Машина рука ощутимо вздрогнула, и он вмиг понял, что расслабившись, открылся неумеренно.

– Что? Почему? – немедленно затревожилась хозяйка приисков. – Почему вы так сказали? Вы как будто прощаетесь. И все эти объяснения… Про зиму… Разве нельзя потом? Вы… Вы что, уехать решились? Бросаете нас? Признайтесь, Андрей Андреевич!

Голос Марьи Ивановны дрожал и переливался, как горлышко у певчей птички в клетке. В Сибири их часто держат в придорожных трактирах в общей зале для развлечения гостей. Когда певунья перестает петь или, что случается чаще, умирает, ее выбрасывает вон и сажают в освободившуюся клетку новую.

Измайлов поморщился. Вот только не хватало нынче начать кого-нибудь жалеть. Хоть бы и Опалинскую…

– Я не собираюсь никуда уезжать из Егорьевска, – ровно сказал он, и это была сущая правда. Маша облегченно вздохнула, а Измайлов немедленно ощутил себя виноватым.

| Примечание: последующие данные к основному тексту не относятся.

(** The mode [publish_from_path] gives the file: [rw-r--r--]. *)
Definition mode_644 : Z := 420.

(** The traces of a write through a temporary file: [mkstemp] in the
    target directory, one [write] of the whole content to the descriptor
    it returned, [close], [chmod] of the temporary name, and last the
    [rename] onto the final name.  Each step is made only after the one
    before it succeeded; the flag tells whether the rename succeeded. *)
Inductive write_then_rename (directory filename body : string)
  : list event -> bool -> Prop :=
| wr_mkstemp_failed (e : exn) :
    write_then_rename directory filename body
      [Event (TempfileMkstemp (Some directory)) (Raise e)] false
| wr_write_failed (fd : Z) (tmpname : string) (e : exn) :
    write_then_rename directory filename body
      [Event (TempfileMkstemp (Some directory)) (Ok (fd, tmpname));
       Event (OsWrite fd body) (Raise e)] false
| wr_close_failed (fd : Z) (tmpname : string) (n : Z) (e : exn) :
    write_then_rename directory filename body
      [Event (TempfileMkstemp (Some directory)) (Ok (fd, tmpname));
       Event (OsWrite fd body) (Ok n);
       Event (OsClose fd) (Raise e)] false
| wr_chmod_failed (fd : Z) (tmpname : string) (n : Z) (e : exn) :
    write_then_rename directory filename body
      [Event (TempfileMkstemp (Some directory)) (Ok (fd, tmpname));
       Event (OsWrite fd body) (Ok n);
       Event (OsClose fd) (Ok tt);
       Event (OsChmod tmpname mode_644) (Raise e)] false
| wr_rename (fd : Z) (tmpname : string) (n : Z) (r : result unit) :
    write_then_rename directory filename body
      [Event (TempfileMkstemp (Some directory)) (Ok (fd, tmpname));
       Event (OsWrite fd body) (Ok n);
       Event (OsClose fd) (Ok tt);
       Event (OsChmod tmpname mode_644) (Ok tt);
       Event (OsRename tmpname filename) r] (is_ok r).

(** The last two steps of [publish_from_path], the directory check and
    the write (lines 187 to 200), under a name for the proofs;
    [publish_from_path_ends_with_store] shows that the method ends with
    them. *)
Definition store (directory : option string) (filename content : string)
  : prog unit :=
  present <- os_path_exists directory ;;
  (if negb present
   then try_except (os_makedirs directory) any_exception
          (fun _ => Throw (DirectoryCreateFailed directory))
   else Ret tt) ;;;
  try_except
    ('(f, tmpname) <- tempfile_mkstemp directory ;;
     os_write f content ;;;
     os_close f ;;;
     os_chmod tmpname mode_644 ;;;
     os_rename tmpname filename)
    any_exception
    (fun _ => Throw (FileWriteFailed filename)).

(** The content is at hand after the calls [got]: the caller supplied
    it and no call was made, or the handler, called once with the request
    for the raw path, answered 200 with it. *)
Definition content_at_hand (urlparse : string -> result ParseResult)
    (self : StaticGenerator) (raw : string) (supplied : option string)
    (got : list event) (body : string) : Prop :=
  (truth supplied = true /\ supplied = Some body /\ got = []) \/
  (truth supplied = false /\
   exists parsed response,
     urlparse raw = Ok parsed /\
     status_code response = 200%Z /\
     got = [Event (DummyHandler (request_for self raw parsed)) (Ok response)] /\
     body = content response).

(** The directory [d] is there after the calls [ready]: [os.stat] found
    it, or [os.stat] failed with [os.error] and [os.makedirs] made it. *)
Definition directory_ready (d : string) (ready : list event) : Prop :=
  ready = [Event (OsStat d) (Ok tt)] \/
  exists e,
    is_OSError e = true /\
    ready = [Event (OsStat d) (Raise e); Event (OsMakedirs d) (Ok tt)].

«Господи, да избавлюсь ли я от этого треклятого чувства хоть на твоем пороге!» – искренне взмолился он, и тут же внутренне усмехнулся неуместности этой искренности в его, атеиста, устах.

Чувство своей собственной, личной вины за все, когда-то, в молодости, весьма угнетало его, но потом он прочел в каком-то высокоумно-напыщенном, но не лишенном здравости мысли труде: «ощущение своей вины перед страдающим народом является лакмусовой бумажкой передовой российской интеллигенции», – и как-то слегка успокоился на свой счет. Поскольку точно определить, где кончается народ и начинается «не народ» не мог никто и никаким способом, то получалось, что волноваться не из-за чего. С тех пор Измайлов воспринимал свое чувство вины, как нечто природное и имманентно ему присущее, тягостное, но тем не менее вполне нормальное, такое же, к примеру, как ранняя лысина или склонность к нервному поносу.

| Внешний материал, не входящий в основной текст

(** * The sink-stream test driver of the connector node

    A shallow embedding of
    [java/connector-node/python-client/integration_tests.py]: the two
    request-list builders ([test_sink_json], [test_sink_stream_chunk]), the
    loop that drains the response stream, and [validate_jdbc_sink].

    Python values are embedded as an inductive type, exceptions as an
    error result, and the printing / exiting code as a small state and
    exception monad over the process' standard output and the response
    iterator. *)

From Stdlib Require Import ZArith List String Ascii Bool Lia DecimalString DecimalZ.
From Stdlib Require DecimalPos DecimalFacts.
Import ListNotations.

#[local] Set Warnings "-register-all".

Open Scope string_scope.
Open Scope list_scope.

(* ================================================================== *)
(** * Python values *)
(* ================================================================== *)

Module Py.

(** Exceptions the embedded code can meet.  Everything but
    [KeyboardInterrupt] is an instance of [Exception]; [exit(1)] is not
    an exception of this type but an outcome of its own (see [outcome]). *)
Inductive pyexn : Type :=
| StopIteration
| KeyError (key : string)
| IndexError
| TypeError
| AttributeError
| RpcError (details : string)
| OtherException (name : string)
| KeyboardInterrupt.

(** [isinstance(e, Exception)] *)
Definition is_Exception (e : pyexn) : bool :=
  match e with
  | KeyboardInterrupt => false
  | _ => true
  end.

(** The result of an expression that may raise. *)
Inductive result (A : Type) : Type :=
| Ok (a : A)
| Err (e : pyexn).
Arguments Ok {A} a.
Arguments Err {A} e.

Definition rbind {A B} (m : result A) (f : A -> result B) : result B :=
  match m with
  | Ok a => f a
  | Err e => Err e
  end.

Declare Scope result_scope.
Delimit Scope result_scope with result.
Notation "x <- m ;; k" := (rbind m (fun x => k))
  (at level 100, m at next level, right associativity) : result_scope.

(** [[f(x) for x in l]], evaluated left to right; the first exception wins. *)
Fixpoint rmap {A B} (f : A -> result B) (l : list A) : result (list B) :=
  match l with
  | [] => Ok []
  | x :: xs =>
      (y <- f x ;;
       ys <- rmap f xs ;;
       Ok (y :: ys))%result
  end.

(** How a statement ends: normally, by an exception, or by [exit(code)]
    ([SystemExit], which [except Exception] does not catch). *)
Inductive outcome (A : Type) : Type :=
| Return (a : A)
| Raise (e : pyexn)
| Exit (code : Z).
Arguments Return {A} a.
Arguments Raise {A} e.
Arguments Exit {A} code.

(** Python's [float] is kept abstract: the driver never computes with
    one, it only renders and compares what [json.load] or the database
    hands over. *)
Class PyFloat : Type := {
  pyfloat : Type;
  float_repr : pyfloat -> string;           (* repr(f) *)
  float_eqb : pyfloat -> pyfloat -> bool;   (* f == g *)
  float_eqZ : pyfloat -> Z -> bool          (* f == n, n an int *)
}.

Section Values.
Context {PF : PyFloat}.

(** The values [json.load] produces (and the cells a cursor returns).
    Strings are sequences of code points below 256.  A [dict] keeps its
    insertion order, so it is an association list; [json.load] never
    yields a repeated key. *)
Inductive pyval : Type :=
| PyNone
| PyBool (b : bool)
| PyInt (n : Z)
| PyFloatV (f : pyfloat)
| PyStr (s : string)
| PyList (l : list pyval)
| PyDict (d : list (string * pyval)).

(** A tuple, as [cur.fetchall()] returns rows and [convert] builds them. *)
Definition pytuple : Type := list pyval.

Fixpoint lookup (k : string) (d : list (string * pyval)) : option pyval :=
  match d with
  | [] => None
  | (k', v) :: d' => if String.eqb k k' then Some v else lookup k d'
  end.

(** [iter(v)], run to the end: what [for x in v] goes through. *)
Definition py_iter (v : pyval) : result (list pyval) :=
  match v with
  | PyList l => Ok l
  | PyDict d => Ok (map (fun kv => PyStr (fst kv)) d)
  | PyStr s => Ok (map (fun c => PyStr (String c EmptyString)) (list_ascii_of_string s))
  | _ => Err TypeError
  end.

(** [v[k]] for a string key [k]. *)
Definition py_getitem (v : pyval) (k : string) : result pyval :=
  match v with
  | PyDict d =>
      match lookup k d with
      | Some x => Ok x
      | None => Err (KeyError k)
      end
  | _ => Err TypeError
  end.

(** [l[n]] on a Python list. *)
Definition py_index (l : list pyval) (n : nat) : result pyval :=
  match nth_error l n with
  | Some x => Ok x
  | None => Err IndexError
  end.

(** [list(v.values())] *)
Definition py_values (v : pyval) : result (list pyval) :=
  match v with
  | PyDict d => Ok (map snd d)
  | _ => Err AttributeError
  end.

(** ** [==] and [!=] *)

(** [a == b]: [bool], [int] and [float] compare by number, containers
    by content, everything else across types is unequal. *)
Fixpoint py_eq (a b : pyval) {struct a} : bool :=
  match a with
  | PyNone => match b with PyNone => true | _ => false end
  | PyBool x =>
      match b with
      | PyBool y => Bool.eqb x y
      | PyInt n => Z.eqb (Z.b2z x) n
      | PyFloatV f => float_eqZ f (Z.b2z x)
      | _ => false
      end
  | PyInt m =>
      match b with
      | PyBool y => Z.eqb m (Z.b2z y)
      | PyInt n => Z.eqb m n
      | PyFloatV f => float_eqZ f m
      | _ => false
      end
  | PyFloatV f =>
      match b with
      | PyBool y => float_eqZ f (Z.b2z y)
      | PyInt n => float_eqZ f n
      | PyFloatV g => float_eqb f g
      | _ => false
      end
  | PyStr s => match b with PyStr t => String.eqb s t | _ => false end
  | PyList l =>
      match b with
      | PyList l' =>
          (fix list_eq (l l' : list pyval) {struct l} : bool :=
             match l, l' with
             | [], [] => true
             | x :: xs, y :: ys => py_eq x y && list_eq xs ys
             | _, _ => false
             end) l l'
      | _ => false
      end
  | PyDict d =>
      match b with
      | PyDict d' =>
          Nat.eqb (List.length d) (List.length d') &&
          (fix sub (d : list (string * pyval)) {struct d} : bool :=
             match d with
             | [] => true
             | (k, v) :: rest =>
                 match lookup k d' with
                 | Some v' => py_eq v v'
                 | None => false
                 end && sub rest
             end) d
      | _ => false
      end
  end.

Definition py_ne (a b : pyval) : bool := negb (py_eq a b).

(** ** [str] and [repr] *)

Definition quote1 : ascii := ascii_of_nat 39.   (* ' *)
Definition quote2 : ascii := ascii_of_nat 34.   (* the double quote *)
Definition backslash : ascii := ascii_of_nat 92.

Definition hex_digit (n : N) : ascii :=
  if (n <? 10)%N then ascii_of_N (48 + n) else ascii_of_N (87 + n).

(** Code points below 256 that [repr] writes as they are. *)
Definition printable (n : N) : bool :=
  ((32 <=? n) && (n <? 127) || (161 <=? n) && negb (n =? 173))%N.

Definition repr_char (quote c : ascii) : string :=
  let n := N_of_ascii c in
  if Ascii.eqb c quote || Ascii.eqb c backslash then String backslash (String c EmptyString)
  else if (n =? 9)%N then String backslash "t"
  else if (n =? 10)%N then String backslash "n"
  else if (n =? 13)%N then String backslash "r"
  else if printable n then String c EmptyString
  else String backslash
         (String "x" (String (hex_digit (n / 16)) (String (hex_digit (n mod 16)) EmptyString))).

Definition contains (c : ascii) (s : string) : bool :=
  existsb (Ascii.eqb c) (list_ascii_of_string s).

(** [repr(s)] of a [str]: single quotes, unless the text has one and
    no double quote. *)
Definition str_repr (s : string) : string :=
  let quote := if contains quote1 s && negb (contains quote2 s) then quote2 else quote1 in
  String quote
    (String.concat "" (map (repr_char quote) (list_ascii_of_string s))
     ++ String quote EmptyString)%string.

Definition int_repr (n : Z) : string := NilZero.string_of_int (Z.to_int n).

Fixpoint py_repr (v : pyval) : string :=
  match v with
  | PyNone => "None"
  | PyBool true => "True"
  | PyBool false => "False"
  | PyInt n => int_repr n
  | PyFloatV f => float_repr f
  | PyStr s => str_repr s
  | PyList l => ("[" ++ String.concat ", " (map py_repr l) ++ "]")%string
  | PyDict d =>
      ("{" ++ String.concat ", "
                (map (fun kv => str_repr (fst kv) ++ ": " ++ py_repr (snd kv)) d)
           ++ "}")%string
  end.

Когда Измайлов вышел во двор и скрылся из вида окон Машиных покоев, новая мысль пришла ему в голову. «А ведь нехорошо в доме с собой кончать, – подумал он. – Большинство людей суеверны неисправимо, и не мое дело их за то осуждать. Дом, он по определению должен быть местом надежным, безопасным от всякой нечисти. А какая ж безопасность, ежели тут висельник висел? Или, к примеру, задушили кого… Нет, кончать с собой надо в каком-то более потребном месте. Не в чистом поле, конечно, да это и вообразить нельзя. Надо, чтобы укромно было, но людей не поганило. Вот, амбар, к примеру, подходит. Или конюшня. И технические проблемы сразу решатся…» До того Измайлов долго и серьезно, с инженерной точки зрения, думал о том, как бы это все обустроить технически, чтобы было просто и надежно одновременно. Все придуманные им «домашние» варианты получались весьма спорными. Понятно, что в сарае или амбаре все это решить легче.

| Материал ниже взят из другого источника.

Definition resourceTopLevelDomainRead (d : ResourceData)
  : prog (ResourceData * option error) :=
  let domainName := d_Id d in
  '(topLevelDomain, err) ← call (GetDomain domainName);
  match err with
  | Some (ResourceError Code Message as v) =>
      if Code =? 404 then
        mret (d_SetId d "", None)
      else
        mret (d, Some (errorString
                ("error retrieving Athenz Top level Domain: " +:+ Error v)))
  | Some _ => mret (d, err)
  | None =>
  match topLevelDomain with
  | None =>
      mret (d, Some (errorString
              "error retrieving Athenz Top Level Domain - Make sure your cert/key are valid"))
  | Some topLevelDomain =>
  let '(d, err) := d_Set TopLevelDomainSchema d "name" (VString domainName) in
  match err with
  | Some _ => mret (d, err)
  | None =>
  '(adminRole, err) ← call (GetRole domainName "admin");
  match err with
  | Some _ => mret (d, err)
  | None =>
  match adminRole with
  | None => Panic "runtime error: invalid memory address or nil pointer dereference"
  | Some adminRole =>
  let adminUsers := flattenRoleMembers (RoleMembers adminRole) in
  let '(d, err) := d_Set TopLevelDomainSchema d "admin_users" (VList adminUsers) in
  match err with
  | Some _ => mret (d, err)
  | None =>
  match dom_YpmId topLevelDomain with
  | None => Panic "runtime error: invalid memory address or nil pointer dereference"
  | Some ypmId =>
  let '(d, err) := d_Set TopLevelDomainSchema d "ypm_id" (VInt ypmId) in
  match err with
  | Some _ => mret (d, err)
  | None => mret (d, None)
  end end end end end end end end.

Definition resourceTopLevelDomainCreate (d : ResourceData)
  : prog (ResourceData * option error) :=
  domainName ← as_string (d_Get TopLevelDomainSchema d "name");
  auditRef ← as_string (d_Get TopLevelDomainSchema d "audit_ref");
  adminUsers ← List <$> as_set (d_Get TopLevelDomainSchema d "admin_users");
  ypmId ← int32 <$> as_int (d_Get TopLevelDomainSchema d "ypm_id");
  let topLevelDomainDetail :=
    mkTopLevelDomain domainName (convertToZmsResourceNameList adminUsers) (Some ypmId) in
  '(topLevelDomain, err) ← call (PostTopLevelDomain auditRef topLevelDomainDetail);
  match err with
  | Some _ => mret (d, err)
  | None =>
      match topLevelDomain with
      | None =>
          mret (d, Some (errorString ("error creating Top Level Domain: " +:+ fmt_s err)))
      | Some _ => resourceTopLevelDomainRead (d_SetId d domainName)
      end
  end.

Definition resourceTopLevelDomainDelete (d : ResourceData)
  : prog (ResourceData * option error) :=
  let domainName := d_Id d in
  auditRef ← as_string (d_Get TopLevelDomainSchema d "audit_ref");
  err ← call (DeleteTopLevelDomain domainName auditRef);
  match err with
  | Some _ => mret (d, err)
  | None => mret (d, None)
  end.

(** ** Kinds of calls, sample clients and sample resource data *)

(** Calls that add or remove one member, and whole-role writes. *)
Definition is_membership_call (c : ZmsCall) : bool :=
  match c with
  | PutMembership _ _ _ _ | DeleteMembership _ _ _ _ => true
  | _ => false
  end.

Definition is_PutRole (c : ZmsCall) : bool :=
  match c with
  | PutRole _ _ _ _ => true
  | _ => false
  end.
(** * go-4devs/workflow: transition registry and middleware composition

    A shallow embedding of [workflow.go].  Go functions that run user code
    (middleware, the apply function) are functions in a small monad [M] that
    threads the state of the outside world and can panic; the registry
    ([*Workflow] and the [*Transition] structs it points to) is passed
    explicitly, with the [*Transition] pointers kept as locations of a heap so
    that the in-place update done by [Add] is visible. *)

From Stdlib Require Import FunctionalExtensionality.
From stdpp Require Import base option list gmap strings.
From Equations Require Import Equations.

Set Default Proof Using "Type*".

(** ** Outcomes: a Go call returns a value or panics *)

Inductive outcome (A : Type) : Type :=
  | Val (a : A)
  | Panic.
Arguments Val {A} a.
Arguments Panic {A}.

(** [errors.New] values of the package, and the errors of user code. *)
Inductive err (UErr : Type) : Type :=
  | ErrTransitNotAllowed
  | ErrDuplicateTransit
  | ErrUser (e : UErr).
Arguments ErrTransitNotAllowed {UErr}.
Arguments ErrDuplicateTransit {UErr}.
Arguments ErrUser {UErr} e.

(** ** The effect monad: the state [St] of the world outside, and panics *)

Definition M (St A : Type) : Type := St -> outcome A * St.

Definition ret {St A} (a : A) : M St A := fun s => (Val a, s).
Definition panic {St A} : M St A := fun s => (Panic, s).
Definition bind {St A B} (c : M St A) (k : A -> M St B) : M St B :=
  fun s => match c s with
           | (Val a, s') => k a s'
           | (Panic, s') => (Panic, s')
           end.

Notation "'let*' x := c 'in' k" := (bind c (fun x => k))
  (at level 10, x name, c at level 100, k at level 200,
   format "'[v' 'let*'  x  :=  c  'in' '/' k ']'").

(** [Data] is an interface with one method; [D] is the type of its non-nil
    values and [Stringer] the type of [fmt.Stringer] interface values (nil
    included), compared with Go's [==]. *)
Class HasState (D Stringer : Type) := GetState : D -> Stringer.

(** [*Transition]: nil or the location of a struct. *)
Definition loc := positive.
Definition ptr := option loc.

Section Workflow.
Context {Ctx St D UErr Stringer : Type}.
Context `{!EqDecision Stringer, !Countable Stringer, !HasState D Stringer}.

(** *** Types of the package *)

(** An interface value of type [Data]: nil, or a value with [GetState]. *)
Definition Data : Type := option D.
Definition error : Type := option (err UErr).
Definition Result : Type := Data * error.

(** [type Process func(ctx, data) (Data, error)] *)
Definition Process : Type := Ctx -> Data -> M St Result.

(** [type Middleware func(ctx, data, next Process) (Data, error)]; a func
    value may be nil ([Add] tests for it), and calling nil panics. *)
Definition MiddlewareFn : Type := Ctx -> Data -> Process -> M St Result.
Definition Middleware : Type := option MiddlewareFn.

Definition call (m : Middleware) : MiddlewareFn :=
  match m with
  | Some f => f
  | None => fun _ _ _ => panic
  end.

(** [type Apply func(ctx, data, dst fmt.Stringer) (Data, error)] *)
Definition Apply : Type := Ctx -> Data -> Stringer -> M St Result.

Record Transition : Type := mkTransition {
  tr_Src : list Stringer;
  tr_Dst : Stringer;
  tr_Middleware : Middleware;
}.

Record Workflow : Type := mkWorkflow {
  w_transitions : gmap Stringer ptr;
  w_apply : Apply;
  w_mw : Middleware;
}.

(** The [Transition] structs that pointers refer to. *)
Local Abbreviation heap := (gmap loc Transition).

Definition deref (h : heap) (p : ptr) : option Transition :=
  match p with
  | Some l => h !! l
  | None => None
  end.

(** Reading a field through a pointer; nil panics. *)
Definition load (h : heap) (p : ptr) : M St Transition :=
  match deref h p with
  | Some t => ret t
  | None => panic
  end.

(** *** [Transition.Can] *)

(** [data.GetState()]: a method call on a nil interface value panics. *)
Definition getState (data : Data) : M St Stringer :=
  match data with
  | Some d => ret (GetState d)
  | None => panic
  end.

(** [for _, src := range tr.Src { if data.GetState() == src { return true } }
    return false] *)
Fixpoint rangeSrc (srcs : list Stringer) (data : Data) : M St bool :=
  match srcs with
  | [] => ret false
  | src :: rest =>
      let* st := getState data in
      if decide (st = src) then ret true else rangeSrc rest data
  end.

Definition Transition_Can (tr : Transition) (data : Data) : M St bool :=
  if decide (length (tr_Src tr) = 0) then ret true
  else rangeSrc (tr_Src tr) data.

(** *** [chainProcess] *)

Section chainHandler.
Variables (handleFunc : list Middleware) (next : Process) (data : Data).

Let lastI : nat := length handleFunc - 1.

(** The closure [chainHandler] of the composed function, as a function of
    the value [curI] that the cursor holds when the closure is called:
    [chainHandler curI c d] is what the call [chainHandler(c, d)] does when
    the variable [curI] of the code is [curI].  At [curI = lastI] the closure
    calls [next] with [data], the argument of the composed function, not with
    its own argument [currentData].  Otherwise it increments the cursor,
    calls [handleFunc[curI]] (indexing out of range panics) and decrements
    the cursor when that call has returned.

    The continuation handed to [handleFunc[curI + 1]] is taken to be the
    closure at [curI + 1]: that is the value the cursor has whenever
    [handleFunc[curI + 1]] calls it, as long as every earlier call of the
    closure has returned, because each call that returns leaves the cursor
    as it found it.  A call that panics leaves the cursor incremented (the
    decrement is not deferred), so after a panic the closure of the code is
    at a later link than this function says.  Statements that follow the
    continuation through a whole chain therefore speak of chains in which
    no call panics ([no_panic], [no_panic_mw]), of middleware that cannot
    see a panic of their continuation, or of a single call of the
    closure. *)
Equations? chainHandler (curI : nat) : Process by wf (lastI - curI) lt :=
  chainHandler curI := fun currentCtx currentData =>
    if decide (curI = lastI) then next currentCtx data
    else
      if decide (curI + 1 < length handleFunc)
      then call (handleFunc !!! (curI + 1)) currentCtx currentData
                (chainHandler (curI + 1))
      else panic.
Proof. subst lastI. lia. Defined.
End chainHandler.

«Да и чего тянуть? Надо кончать скорее, – сказал сам себе Измайлов. – Вот этот вот, старый гордеевский амбар ничем других не хуже. А то, чего доброго, начну еще сам себя уговаривать, выдумаю чего-нибудь такое, за что позже стыдно станет… Когда это – позже?… – с подозрением спросил он сам себя. – Вот именно! Уже и началось. Надо – сейчас! Главное, чтобы не подглядел никто и не помешал.»

Решив так, Измайлов исподтишка, но тщательно огляделся. Никого из домашних или слуг во дворе нету. Из окон? Нет, из окон тоже никто не смотрит. Да и поздно уже, скоро темнеть начнет. Марья Ивановна уверена, что он ушел, и также любому скажет. Еще раз внимательно осмотрев двор, Измайлов решительно направился к старому амбару, у которого, кроме выходящих на улицу ворот (чтобы телега могла въехать), была еще небольшая, ниже человеческого роста дверца со стороны огорода. На дверце висел большой замок, впрочем, не запертый.

Согласно теоретическим представлениям Андрея Андреевича, он, как человек, завершающий по собственной воле жизненный круг, должен был сейчас испытывать лихорадочное возбуждение; может быть, страх или, наоборот, душевный подъем ввиду грядущего освобождения от всего, что привело его к столь драматическому решению. Вроде бы следовало вспоминать всю прожитую жизнь, мысленно прощаться с друзьями, родными и возлюбленными… Увы! Ничего этого не было и в помине. Единственным чувством была скука, усталая и пыльная, как и все в полузаброшенном амбаре.

Потом скука переросла в какое-то подобие обиды на судьбу.

– Ну вот, все у меня не как у людей, – пробормотал Измайлов, стоя, изогнувшись, на широкой полке и привязывая веревку с заранее заготовленным и разработанным узлом-петлей на толстую потолочную балку.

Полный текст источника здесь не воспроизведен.